Service NSW’s Historic 2020 Data Breach
Early last year, Service NSW exposed over 100,000 people’s personal details (initially thought to be over 180,000) during a security breach. These documents included handwritten notes, forms, scans, and records of transactional applications. The audit found that the full cost of the response to the breach is in excess of $30 million.
In this unprecedented security breach, it took the government over 4 months to start notifying victims. You want to know how they chose to notify those whose details were leaked? Registered post. Fast forward to March 2021, almost 55,000 of the 104,000 people affected still hadn’t been notified because their current residential addresses couldn’t be sourced.
How Did the Breach Happen?
The main practice leading to this data breach was Service NSW staff emailing personal data to partner agencies. The technical analysis report of the breach found that it likely resulted from two business email compromise attacks (phishing) between late March and early April:
“The malicious phishing campaign mimicked an Office 365 warning email, prompting Service NSW employees to visit a fake Office 365 login page which solicited the user’s Service NSW credentials.”“Service NSW told to urgently improve data handling after cyber attack”, ITnews article
The attackers gained access to a Service NSW employee’s account to initiate the phishing attacks, resulting in 47 staff members’ emails accessed without authorisation and 736GB of data containing personal information.
During the parliamentary inquiry into their cybersecurity practices, Service NSW chief Damon Rees admitted that the practice is still ongoing, with drivers license information still being transferred via email.

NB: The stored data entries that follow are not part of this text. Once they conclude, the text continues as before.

Lemma InViMode_exactly_one_witness :
  exists! m : string,
    evaluate (InViMode m)
      (snapshot EditingMode.VI false None false ViInputMode.REPLACE) = Ok true.
Proof.
  apply (InViMode_exactly_one
           (snapshot EditingMode.VI false None false ViInputMode.REPLACE));
    reflexivity.
Defined.

(** X6.  [InViMode] reads four attributes only: two snapshots that agree
    on [operator_func], [waiting_for_digraph], [read_only()] and
    [vi_state.input_mode] get the same answer for every mode, whatever
    else differs. *)
Theorem InViMode_frame (m : string) (cli cli' : CommandLineInterface) :
  operator_func (vi_state cli) = operator_func (vi_state cli') ->
  waiting_for_digraph (vi_state cli) = waiting_for_digraph (vi_state cli') ->
  read_only (current_buffer cli) = read_only (current_buffer cli') ->
  input_mode (vi_state cli) = input_mode (vi_state cli') ->
  evaluate (InViMode m) cli = evaluate (InViMode m) cli'.
Proof.
  intros Hop Hdi Hro Hmode. unfold InViMode. rewrite !evaluate_pure.
  unfold Call.InViMode. now rewrite Hop, Hdi, Hro, Hmode.
Qed.

Lemma InViMode_frame_witness :
  evaluate (InViMode ViInputMode.INSERT)
    (snapshot EditingMode.VI false None false ViInputMode.INSERT)
  = evaluate (InViMode ViInputMode.INSERT)
      {| current_buffer_name := "SEARCH_BUFFER";
         buffers := {| focus_stack := [] |};
         current_buffer :=
           {| selection_state := Some {| original_cursor_position := 3%Z |};
              complete_state := None;
              is_multiline := true;
              read_only := false;
              validation_error := Some {| message := "invalid" |} |};
         input_processor := {| arg := Some 2%Z |};
         is_searching := true;
         is_returning := false;
         is_aborting := true;
         is_exiting := false;
         renderer := {| height_is_known := false |};
         vi_state := {| operator_func := None;
                        waiting_for_digraph := false;
                        input_mode := ViInputMode.INSERT |};
         editing_mode := EditingMode.EMACS |}.
Proof.
  apply InViMode_frame; reflexivity.
Defined.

In addition to data mismanagement, Service NSW had failed to enforce the bare minimum of enabling MFA (multi-factor authentication) on email access, as well problematic implementation of role-based access on their Salesforce CRM.
Public CCTV Facial Recognition: Darwin (and coming soon to the rest of Australia)

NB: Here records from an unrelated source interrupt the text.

(** The first request that fails ends the run: the result is -1 with
    the state that request left, whatever follows in the list. *)
Lemma run_plan_first_failure (before after : list segment) (g : segment)
    (s s1 s2 : St) (r : Z) :
  run_plan part before s = Ok (0, s1) ->
  part (seg_addr g) (seg_offset g) (seg_length g) s1 = Ok (r, s2) ->
  r <> 0 ->
  run_plan part (before ++ g :: after) s = Ok (-1, s2).
Proof.
  intros Hbefore Hg Hr. rewrite run_plan_app, Hbefore.
  cbn [mbind outcome_bind Z.eqb run_plan]. rewrite Hg.
  cbn [mbind outcome_bind].
  replace (r =? 0) with false by (symmetry; apply Z.eqb_neq; exact Hr).
  reflexivity.
Qed.

Lemma segment_loop_unfold (fuel : nat) (i addr : Z) (buf : nat) (size : Z)
    (s : St) :
  Qmp.segment_loop part (S fuel) i addr buf size s
  = if u64 i <? size / Qmp.step then
      '(r, s) ← part addr buf Qmp.step s;
      if negb (r =? 0) then Ok (Qmp.Returned (-1), s)
      else Qmp.segment_loop part fuel (to_int (i + 1))
             (u64 (addr + Qmp.step)) (buf + Z.to_nat Qmp.step) size s
    else Ok (Qmp.Completed addr buf, s).
Proof. reflexivity. Qed.

Lemma segment_loop_runs (size addr : Z) (m k : nat) (s : St) :
  0 <= size ->
  size / Qmp.step <= INT_MAX ->
  Z.of_nat (k + m) = size / Qmp.step ->
  Qmp.segment_loop part (S m) (Z.of_nat k)
    (u64 (addr + Qmp.step * Z.of_nat k)) (Z.to_nat Qmp.step * k) size s
  = '(r, s') ← run_plan part (map (full_segment addr) (seq k m)) s;
    if r =? 0
    then Ok (Qmp.Completed (u64 (addr + Qmp.step * (size / Qmp.step)))
               (Z.to_nat Qmp.step * Z.to_nat (size / Qmp.step))%nat, s')
    else Ok (Qmp.Returned (-1), s').
Proof.
  intros Hsize Hint. revert k s.
  induction m as [|m IH]; intros k s Hk.
  - rewrite segment_loop_unfold.
    cbn [seq map run_plan mbind outcome_bind Z.eqb].
    rewrite u64_small
      by (unfold INT_MAX in Hint; change (2 ^ 64) with 18446744073709551616; lia).
    replace (Z.of_nat k <? size / Qmp.step) with false
      by (symmetry; apply Z.ltb_ge; lia).
    rewrite <- Hk, Nat.add_0_r, Nat2Z.id. reflexivity.
  - rewrite segment_loop_unfold. cbn [seq map run_plan].
    rewrite u64_small
      by (unfold INT_MAX in Hint; change (2 ^ 64) with 18446744073709551616; lia).
    replace (Z.of_nat k <? size / Qmp.step) with true
      by (symmetry; apply Z.ltb_lt; lia).
    change (seg_addr (full_segment addr k))
      with (u64 (addr + Qmp.step * Z.of_nat k)).
    change (seg_offset (full_segment addr k)) with (Z.to_nat Qmp.step * k)%nat.
    change (seg_length (full_segment addr k)) with Qmp.step.
    destruct (part (u64 (addr + Qmp.step * Z.of_nat k))
                (Z.to_nat Qmp.step * k)%nat Qmp.step s)
      as [[r s']|f]; cbn [mbind outcome_bind]; [|reflexivity].
    destruct (r =? 0); cbn [negb]; [|reflexivity].
    rewrite to_int_small by (unfold INT_MAX in *; lia).
    rewrite u64_add_l.
    replace (Z.of_nat k + 1) with (Z.of_nat (S k)) by lia.
    replace (addr + Qmp.step * Z.of_nat k + Qmp.step)
      with (addr + Qmp.step * Z.of_nat (S k)) by lia.
    replace (Z.to_nat Qmp.step * k + Z.to_nat Qmp.step)%nat
      with (Z.to_nat Qmp.step * S k)%nat by lia.
    apply IH. lia.
Qed.

Lemma readmem_chunked_runs_plan (addr size : Z) (s : St) :
  0 <= addr < 2 ^ 64 ->
  0 <= size ->
  size / Qmp.step <= INT_MAX ->
  Qmp.readmem_chunked part addr size s = run_plan part (plan addr size) s.
Proof.
  intros Haddr Hsize Hint. unfold Qmp.readmem_chunked, plan.
  assert (Hdiv : 0 <= size / Qmp.step)
    by (apply Z.div_pos; [exact Hsize | reflexivity]).
  pose proof (segment_loop_runs size addr (Z.to_nat (size / Qmp.step)) 0 s
                Hsize Hint) as Hloop.
  change (Z.of_nat 0) with 0 in Hloop.
  rewrite Z.mul_0_r, Z.add_0_r, Nat.mul_0_r, (u64_small addr Haddr) in Hloop.
  rewrite run_plan_app, Hloop by (cbn [Nat.add]; lia).
  destruct (run_plan part _ s) as [[r s']|f]; cbn [mbind outcome_bind];
    [|reflexivity].
  destruct (r =? 0) eqn:Er; cbn [mbind outcome_bind].
  - destruct (0 <? size mod Qmp.step); cbn [run_plan]; reflexivity.
  - reflexivity.
Qed.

I’ve written about how facial recognition is used in China for their Social Credit System. This system is designed to promote better behaviour, fine offenders (like jaywalkers) and arrest criminals (like protestors).
It may surprise you to learn that similar surveillance systems have already been implemented in Australia. In 2019, Darwin adopted ‘smart city’ surveillance technology based on the CCP’s Social Credit System monitoring programs (originating from Shenzhen, aka “Asia’s Silicon Valley”).

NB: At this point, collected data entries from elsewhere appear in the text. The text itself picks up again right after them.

Lemma skip_written pre k (n : nat) e :
    written pre k e -> (n <= k)%nat ->
    exists e', skip (Z.of_nat n) e = Ok (tt, e') /\
               written (pre ++ replicate n x00) (k - n) e'.
  Proof.
    intros [Hb Ho] Hlen. unfold skip. eexists. split; [reflexivity|].
    split; cbn [buffer offset].
    - rewrite Hb, <- app_assoc, <- replicate_add. do 2 f_equal. lia.
    - rewrite Ho, length_app, length_replicate. lia.
  Qed.

Lemma uint_written pre k (w : nat) v e :
    written pre k e -> (w <= k)%nat -> 0 <= v < 2 ^ (8 * Z.of_nat w) ->
    exists e', uint w v e = Ok (tt, e') /\ written (pre ++ le_bytes w v) (k - w) e'.
  Proof.
    intros Hw Hlen Hv. unfold uint. rewrite decide_True by done.
    destruct (write_written pre k (le_bytes w v) e Hw) as (e' & He & Hw').
    { by rewrite length_le_bytes. }
    rewrite length_le_bytes in Hw'. eauto.
  Qed.

Lemma ebind_intro {A B} (m : M A) (k : A -> M B) e a e1 :
    m e = Ok (a, e1) -> bind m k e = k a e1.
  Proof. unfold bind. by intros ->. Qed.

Lemma uint_out_of_range (w : nat) v e :
    ~ (0 <= v < 2 ^ (8 * Z.of_nat w)) -> uint w v e = Throw RangeError.
  Proof. intros Hv. unfold uint. by rewrite decide_False. Qed.


Import Stbl.

Lemma byteLength_nonneg s : 0 <= byteLength s.
  Proof. unfold byteLength. lia. Qed.

Lemma measure_from (entries : list KeyStringPair) a b l :
    fold_left
      (fun '(totalBytes, totalStringLength, stringLengths) entry =>
         let stringLength := byteLength (string entry) in
         (totalBytes + (stringLength + 7),
          totalStringLength + (stringLength + 1),
          stringLengths ++ [stringLength]))
      entries (a, b, l)
    = (a + entriesSize entries, b + stringsSize entries,
       l ++ map (fun e => byteLength (string e)) entries).
  Proof.
    revert a b l. induction entries as [|e entries IH]; intros a b l.
    - cbn. by rewrite !Z.add_0_r, app_nil_r.
    - cbn [fold_left]. rewrite IH. unfold entriesSize, stringsSize, sumOver.
      cbn [foldr map]. rewrite <- app_assoc. cbn [app]. f_equal. f_equal; lia.
  Qed.

Lemma measure_spec (entries : list KeyStringPair) :
    measure entries
    = (21 + entriesSize entries, stringsSize entries,
       map (fun e => byteLength (string e)) entries).
  Proof. unfold measure. by rewrite measure_from. Qed.

Lemma entriesSize_nonneg entries : 0 <= entriesSize entries.
  Proof.
    induction entries as [|e es IH]; [done|].
    unfold entriesSize, sumOver in *. cbn [foldr].
    pose proof (byteLength_nonneg (string e)). lia.
  Qed.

This July 2019 article reported that at the time of reporting that “138 new CCTV cameras and 912 LED lights had been installed across Darwin’s CBD”. This also included “virtual fences”, which would monitor when people cross into areas they’re not supposed to be in. The new surveillance software also gave the government the ability to gather data on what people are doing on their phones.
Besides the obvious security vulnerabilities of using Chinese technology, there’s obviously privacy concerns of the government tracking its citizens – but not to worry, because Darwin council promised to not use the facial recognition features of their newly installed facial recognition CCTV cameras. Thank you Darwin council for putting our fears to rest, I’m sure your citizens are glad they can trust their government.
It’s unlikely that Darwin will stay the only state implementing facial recognition CCTV systems. Later in September 2019, reports surfaced of a system in development known as “The Capability”. According to the government, the technology will be primarily used to prevent terror attacks. The data in the system will be shared with “government agencies, police, security and anti-corruption agencies and even private organisations”.
While China may be the only country at the moment with a Social Credit System, Chinese tech based on the surveillance system that enforces it is being sold and used all over the world. As this practice grows in both acceptance and volume, we’ll only be able to grasp the consequences of these actions as time passes.
Make no mistake, the future is bleak – and will only become increasingly dystopian.